Oggi, con anche l’appoggio di gran parte della borghesia brasiliana, il PT di Lula è un grande fronte democratico. Bisogna capire però se riuscirà a fare quello che non è riuscito a ottenere nei due precedenti mandati, ma soprattutto se avrà le condizioni politiche per realizzare i suoi scopi, che sono quelli di sempre: riforme politiche e sociali, lotta alla fame e alla disoccupazione, aumento della qualità della salute e dell’istruzione e la conservazione dell’ambiente.

Ma il fronte democratico è un po’ lo specchio dello stesso PT che racchiude in sé un po’ di tutto ed è questa la sua grandezza, considerato che oggi non è importante tanto vincere, quanto governare in modo equilibrato e onesto: “Questo partito, nella storia politica del Brasile degli ultimi anni, è forse il più pluralista del paese – mi disse Lula in una mia intervista - Abbiamo marxisti, ecologisti, credenti cattolici, protestanti, evangelici. C’è chi si batte per Cuba, chi apprezza la nuova politica cinese. Abbiamo musulmani, buddisti laici. C’è pluralismo effettivo nel Pt. Siamo riusciti a dimostrare l’importanza di una democrazia vissuta nella diversità. Ma non ci interessa che tutti tifino per la stessa squadra di calcio. Non abbiamo bisogno che a tutti piaccia lo stesso colore per convivere democraticamente e in modo sano.
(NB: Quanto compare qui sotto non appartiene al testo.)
(* ===== verification/PagePool.v ===== *)
(** The pool of physical pages and the allocation policies
    (include/usm/usm.h, examples/project-2/alloc/src/policiesSet1.c).

    Every page has one node ([struct optEludeList]), which is always in one
    list: the free list, the used list, or the list of a handler that holds
    it. [pool] states this, together with the links between nodes, pages and
    PFNs; the policies move nodes between the lists. They reach the faulting
    thread through the interface [SubmitEvt] only.

    The mutexes [policiesSet1Ulock] and [policiesSet1Flock] are not modelled:
    a definition is one handler running alone. *)
From stdpp Require Import prelude gmap strings.
From S2P Require Import Prelude Lists State Channel.

Open Scope Z_scope.

(** * Helpers of usm.h on pages and processes *)

Definition increaseProcessAllocatedMemory (process size : Z) : M usm unit :=
  update_procDesc (u32 process) (λ d,
    ProcessDesc (alloc_policy d) (swap_policy d) (u64 (allocated d + u32 size)) (swapped d) (prio d)).

Definition decreaseProcessAllocatedMemory (process size : Z) : M usm unit :=
  update_procDesc (u32 process) (λ d,
    ProcessDesc (alloc_policy d) (swap_policy d) (u64 (allocated d - u32 size)) (swapped d) (prio d)).

Definition usmPfnToUsedListNode (pfn : nat) : M usm (option nat) :=
  p ← page_at pfn; mret (usedListPositionPointer p).

Definition usmSetUsedListNode (i n : nat) : M usm unit := update_page i (page_node (Some n)).
Definition usmResetUsedListNode (i : nat) : M usm unit := update_page i (page_node None).

(** [unsigned int]: the difference is truncated to 32 bits. *)
Definition usmPfnToPageIndex (pfn : Z) : M usm Z := gets (λ s, u32 (pfn - basePFN s)).

(** The test uses the truncated index, the pointer the full difference. *)
Definition usmEventToPage : M usm (option nat) :=
  e ← get_event;
  idx ← usmPfnToPageIndex (paddr e);
  n ← gets globalPagesNumber;
  base ← gets basePFN;
  if (n <=? idx) || (paddr e <? base) then mret None
  else mret (Some (Z.to_nat (paddr e - base))).

Definition usmPageToUsedListNode (i : nat) : M usm (option nat) :=
  p ← page_at i; mret (usedListPositionPointer p).

Definition usmLinkPage (page : option nat) : M usm unit :=
  match page with
  | Some i => e ← get_event; update_page i (λ p, page_process (origin e) (page_vaddr (vaddr e) p))
  | None => mret tt
  end.

Definition usmCheckPageAlive (page : option nat) : M usm Z :=
  match page with
  | Some i => p ← page_at i; d ← procDesc_at (process p);
              mret (if prio d =? -1 then 1 else 0)
  | None => mret 0
  end.

(** usm_init fills the page table with it, one page per frame of the pool. *)
Definition insertPage (physicalAddress : Z) (content : list Z) (pos : nat) : M usm unit :=
  update_page pos (λ p, Page content 0 physicalAddress 0 (usedListPositionPointer p)).

(** * policiesSet1.c *)
Section policies.
Context `{SE : SubmitEvt}.

Definition put_page (pageNode : nat) : M usm unit :=
  list_op (list_move_tail (NodeIulist pageNode) FreeList).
Il Pt è questo: viviamo in modo sereno. Siamo diversi, ma concordiamo sui punti essenziali. Crediamo sia possibile costruire un altro Brasile, ma certo la chiesa progressista, il movimento popolare, le comunità di base e il movimento sindacale sono le principali ragioni del successo del Pt”.

Frei Betto che lo ha appoggiato ma anche criticato, oggi sostiene: “Il modo di rafforzare il governo Lula non è propriamente negli accordi dietro le quinte, nelle alleanze di partito, nei patti federativi. Questa strada è già stata percorsa ed è sfociata in scandali e sconvolgimenti. Non ci si può fidare di un gioco in cui il partner non si comporta bene. Il rammendo fatto sopra favorisce sempre chi disprezza quello che sta sotto. Il cammino da intraprendere è quello della coscientizzazione, organizzazione e mobilitazione popolare. Senza persone per strada e nelle reti il governo Lula correrà anche un rischio di impeachment. Per consolidarsi dovrà soddisfare la fame di pane e anche la fame di bellezza attraverso l’educazione politica del popolo”.

Staremo a vedere, ma l’araba fenice comincia a rinascere.